Alice Cooper – School’s Out
Alice Cooper Set Out to Bottle the Single Greatest Three Minutes of Childhood — the Last Bell of the Last Day — and Ended Up With the Song That Made Him a Star
Alice Cooper had a theory about joy. Asked once to name the greatest three minutes of a person’s life, he didn’t hesitate: there were two, he said, and they felt exactly the same. One was Christmas morning, sitting in front of the presents just before you tear them open — “the greed factor right there.” The other was the last three minutes of the last day of school, watching the clock like a slow fuse burning down. “If we can catch that three minutes in a song,” he reasoned, “it’s going to be so big.” He was right. “School’s Out” bottled that exact feeling of imminent, anarchic freedom, and in the summer of 1972 it turned Alice Cooper from a theatrical curiosity into a genuine rock and roll force.
Keep watching: Alice Cooper – I’m Eighteen
The song came together around one unforgettable hook. Guitarist Glen Buxton created the snarling, instantly recognizable opening riff — three descending power chords that sound like a classroom door being kicked off its hinges — and Cooper and guitarist Michael Bruce built the rest around it. At the time, “Alice Cooper” was the name of the whole band, not just the singer, and the five members — Cooper, Buxton, Bruce, bassist Dennis Dunaway, and drummer Neal Smith — wrote collectively. The lyric pushes the fantasy past mere summer vacation into outright rebellion: school isn’t just out for the season, it’s “out forever,” the building itself “blown to pieces.” Woven through it is the old schoolyard taunt every kid knows — “no more pencils, no more books, no more teacher’s dirty looks” — sung in part by a chorus of children that producer Bob Ezrin assembled in the studio. Seven years later, Ezrin would reach for that same trick again, recruiting a kids’ choir for Pink Floyd’s “Another Brick in the Wall, Part 2,” another song about school sung by the very children it described.
Released as a single on April 26, 1972, ahead of the album of the same name, “School’s Out” became the band’s commercial breakthrough. It reached No. 7 on the Billboard Hot 100 — the highest any Alice Cooper single would ever climb, matched only decades later by the solo hit “Poison” — and topped the UK Singles Chart for three weeks that August. The parent album rocketed to No. 2 on the Billboard 200, going gold and later platinum, and marked the first time critics treated Alice Cooper as more than a shock-rock novelty act. In Britain, the song got an unlikely assist from the morality campaigner Mary Whitehouse, who publicly railed against its corrupting influence — handing the band priceless free publicity. Cooper, ever the showman, reportedly sent her a bouquet of flowers to say thank you.

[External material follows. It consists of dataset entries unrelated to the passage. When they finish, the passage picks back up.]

(** ** Entries that do not resolve (C3) *)

(** C3: an entry of the commit list whose resolution fails gets the
    failure message right after its [git rev-parse]; the dictionary is
    left as it was, so the run builds the dictionary and writes the
    filter of the list without that entry, and every item of the
    dictionary stems from an entry that did resolve; the loop goes on to
    resolve every later entry, print a line for each, and the run ends
    with the rewrite. *)
Theorem C3_failed_resolution_is_skipped :
  forall E l1 short date l2,
    commits = l1 ++ (short, date) :: l2 ->
    resolves E short = None ->
    (exists t1 t2,
        trace (main E) =
          t1 ++ Spawn (rev_parse short)
             :: Print ("Could not resolve " ++ short) :: t2 /\
        spawned t1 = map (fun c => rev_parse (fst c)) l1 /\
        spawned t2 = map (fun c => rev_parse (fst c)) l2 ++ [rewrite_cmd E] /\
        printed t2 =
          map (resolve_msg E) l2
            ++ "Running git filter-branch..."
            :: (if (returncode (run_process E (rewrite_cmd E)) =? 0)%Z
                then ["Done!"] else [])) /\
    mapping_of (l1 ++ [(short, date)]) E = mapping_of l1 E /\
    mapping_of commits E = mapping_of (l1 ++ l2) E /\
    written filter_name (trace (main E)) =
      written filter_name (trace (program (l1 ++ l2) E)) /\
    (forall full d,
        In (full, d) (Py.items (mapping_of commits E)) ->
        exists s, In (s, d) commits /\ resolves E s = Some full).
Proof.
  intros E l1 short date l2 Hc Hr. repeat split.
  - exists (Print "Resolving hashes..." :: flat_map (resolve_events E) l1),
           (flat_map (resolve_events E) l2 ++ tail_events E (mapping_of commits E)).
    repeat split.
    + unfold main. rewrite program_run. unfold trace; cbn [fst].
      rewrite Hc at 1. rewrite flat_map_app. cbn [flat_map].
      unfold resolve_events at 2, resolve_msg. cbn [fst snd]. rewrite Hr.
      cbn [app]. rewrite <- app_assoc. reflexivity.
    + cbn [spawned flat_map app]. apply spawned_resolve.
    + rewrite spawned_app, spawned_resolve, spawned_tail. reflexivity.
    + rewrite printed_app, printed_resolve, printed_tail. reflexivity.
  - rewrite !mapping_of_after.
    rewrite <- (app_nil_r l1) at 2.
    now apply (mapping_after_skip E l1 (short, date) []).
  - rewrite Hc, !mapping_of_after. now apply (mapping_after_skip E l1 (short, date)).
  - unfold main. rewrite Hc. now apply (written_skip E l1 (short, date)).
  - intros full d Hin. unfold Py.items in Hin. rewrite mapping_of_after in Hin.
    apply mapping_after_origin in Hin. destruct Hin as [[]|Hin]. exact Hin.
Qed.

(** C3 at [env_shared], for the fourth entry, [09dcc55], which does not
    resolve there. *)
Lemma C3_failed_resolution_is_skipped_witness :
  (exists t1 t2,
      trace (main env_shared) =
        t1 ++ Spawn (rev_parse "09dcc55")
           :: Print ("Could not resolve " ++ "09dcc55") :: t2 /\
      spawned t1 = map (fun c => rev_parse (fst c)) (firstn 3 commits) /\
      spawned t2 =
        map (fun c => rev_parse (fst c)) (skipn 4 commits) ++ [rewrite_cmd env_shared] /\
      printed t2 =
        map (resolve_msg env_shared) (skipn 4 commits)
          ++ "Running git filter-branch..."
          :: (if (returncode (run_process env_shared (rewrite_cmd env_shared)) =? 0)%Z
              then ["Done!"] else [])) /\
  mapping_of (firstn 3 commits ++ [("09dcc55", "2025-11-20T11:00:00")]) env_shared =
    mapping_of (firstn 3 commits) env_shared /\
  mapping_of commits env_shared = mapping_of (firstn 3 commits ++ skipn 4 commits) env_shared /\
  written filter_name (trace (main env_shared)) =
    written filter_name (trace (program (firstn 3 commits ++ skipn 4 commits) env_shared)) /\
  (forall full d,
      In (full, d) (Py.items (mapping_of commits env_shared)) ->
      exists s, In (s, d) commits /\ resolves env_shared s = Some full).
Proof.
  apply (C3_failed_resolution_is_skipped env_shared
           (firstn 3 commits) "09dcc55" "2025-11-20T11:00:00" (skipn 4 commits)).
  - reflexivity.
  - reflexivity.
Defined.

(** ** The timestamps (C4) *)

(** C4 as stated fails: the timestamps of the list carry no offset. *)
Lemma C4_as_stated_fails :
  ~ (forall c, In c commits -> iso8601_with_offset (snd c) = true).
Proof.
  intros H. specialize (H ("afadbad", "2025-11-19T10:00:00") (or_introl eq_refl)).
  discriminate H.
Qed.

(** C4 (amended): every timestamp of the commit list is an ISO-8601 date
    and time of the form [YYYY-MM-DDTHH:MM:SS] with no time zone offset,
    and in every block of the filter the author date and the committer
    date are one and the same string, a timestamp of the list. *)
Theorem C4_timestamps_local_and_shared :
  (forall c, In c commits ->
     iso8601_local (snd c) = true /\ iso8601_with_offset (snd c) = false) /\
  (forall E, exists its,
     written filter_name (trace (main E)) =
       shebang :: flat_map (fun it => [guard_line (fst it);
                                       author_line (snd it);
                                       committer_line (snd it);
                                       fi_line]) its /\
     forall it, In it its -> In (snd it) (map snd commits)).
Proof.
  split.
  - intros c Hin.
    assert (Hall : forallb (fun c => iso8601_local (snd c)
                                     && negb (iso8601_with_offset (snd c))) commits
                   = true) by reflexivity.
    rewrite forallb_forall in Hall. specialize (Hall c Hin).
    apply andb_true_iff in Hall as [H1 H2]. apply negb_true_iff in H2. now split.
  - intros E. exists (mapping_of commits E). split.
    + unfold main. apply written_program.
    + intros [f d] Hin. rewrite mapping_of_after in Hin.
      apply mapping_after_origin in Hin as [[]|(s & Hs & _)].
      cbn [snd]. apply in_map_iff. exists (s, d). now split.
Qed.

(** ** The rewrite command (C5) *)

(** C5: the processes of a run are one [git rev-parse] per entry of the
    commit list, in order, and then exactly one more, [git filter-branch
    --env-filter P --force -- --all], where [P] is the absolute path of
    [date_filter.sh], the file the script opened and wrote. *)
Theorem C5_rewrite_command :
  forall E,
    spawned (trace (main E)) =
      map (fun c => ["git"; "rev-parse"; fst c]) commits
        ++ [["git"; "filter-branch"; "--env-filter"; abspath E "date_filter.sh";
             "--force"; "--"; "--all"]] /\
    In (Open "date_filter.sh") (trace (main E)) /\
    (forall p d, In (Write p d) (trace (main E)) -> p = "date_filter.sh").
Proof.
  intros E. repeat split.
  - apply spawned_program.
  - unfold main. rewrite trace_shape. apply in_or_app. left.
    unfold head_events. right. apply in_or_app. right. now left.
  - intros p d. unfold main. rewrite program_run. unfold trace, tail_events. cbn [fst].
    intros [H|H]; [discriminate H|].
    apply in_app_or in H as [H|H].
    { apply in_flat_map in H as (c & _ & [H|[H|[]]]); discriminate H. }
    destruct H as [H|H]; [discriminate H|].
    apply in_app_or in H as [H|H].
    { apply in_map_iff in H as (w & [= <- _] & _). reflexivity. }
    apply in_app_or in H as [H|H].
    { repeat (destruct H as [H|H]; [discriminate H|]). destruct H. }
    destruct (returncode (run_process E (rewrite_cmd E)) =? 0)%Z;
      repeat (destruct H as [H|H]; [discriminate H|]); destruct H.
Qed.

A Desk, a Switchblade, and a Pair of Paper Panties
The packaging matched the mischief. The original album sleeve was designed to open like a wooden school desk, the band members’ names carved into the lid as graffiti, with a switchblade, comic book, and other classroom contraband tucked inside — and the vinyl itself was wrapped in a pair of disposable paper panties. That last touch was quietly discontinued on later pressings after the underwear was discovered to be flammable, an almost too-perfect footnote for a band built on cheerful danger. The desk used in the cover photograph is now on display at the Hard Rock Cafe in Las Vegas. The album’s deeper cuts revealed real ambition beneath the theatrics: “Gutter Cat vs. the Jets” openly interpolates the “Jet Song” from West Side Story, a reflection of what Cooper called the band’s true influences. “Our band was not as much influenced by the blues as we were by West Side Story and Guys and Dolls, James Bond and horror movies,” he explained. For many young fans, he noted, an Alice Cooper show was the closest thing to Broadway they’d ever see.
The Sound of Summer, Decade After Decade
More than fifty years on, “School’s Out” has achieved a kind of permanence few songs reach: it is, functionally, the sound of summer vacation itself, blasting from radios and school PA systems on the last day of class every single year. It was inducted into the Grammy Hall of Fame in 2015 and remains the most-performed song in Cooper’s live show, the reliable closer that detonates an entire arena. The performance on this page comes from Cooper’s “Trashes the World” concert, filmed in Birmingham, England, in December 1989, during the tour behind his hit comeback album Trash — Cooper deep into his solo career, decades after the original band, still turning the song’s three minutes of rebellion into a nightly celebration. By then he often spliced in a verse of Pink Floyd’s “Another Brick in the Wall,” closing the loop on the two great school-rebellion songs that shared a producer and a children’s choir. From a band that started as five Phoenix track-team kids who’d never picked up instruments, “School’s Out” endures as the definitive anthem of freedom — proof that Cooper caught his three minutes after all.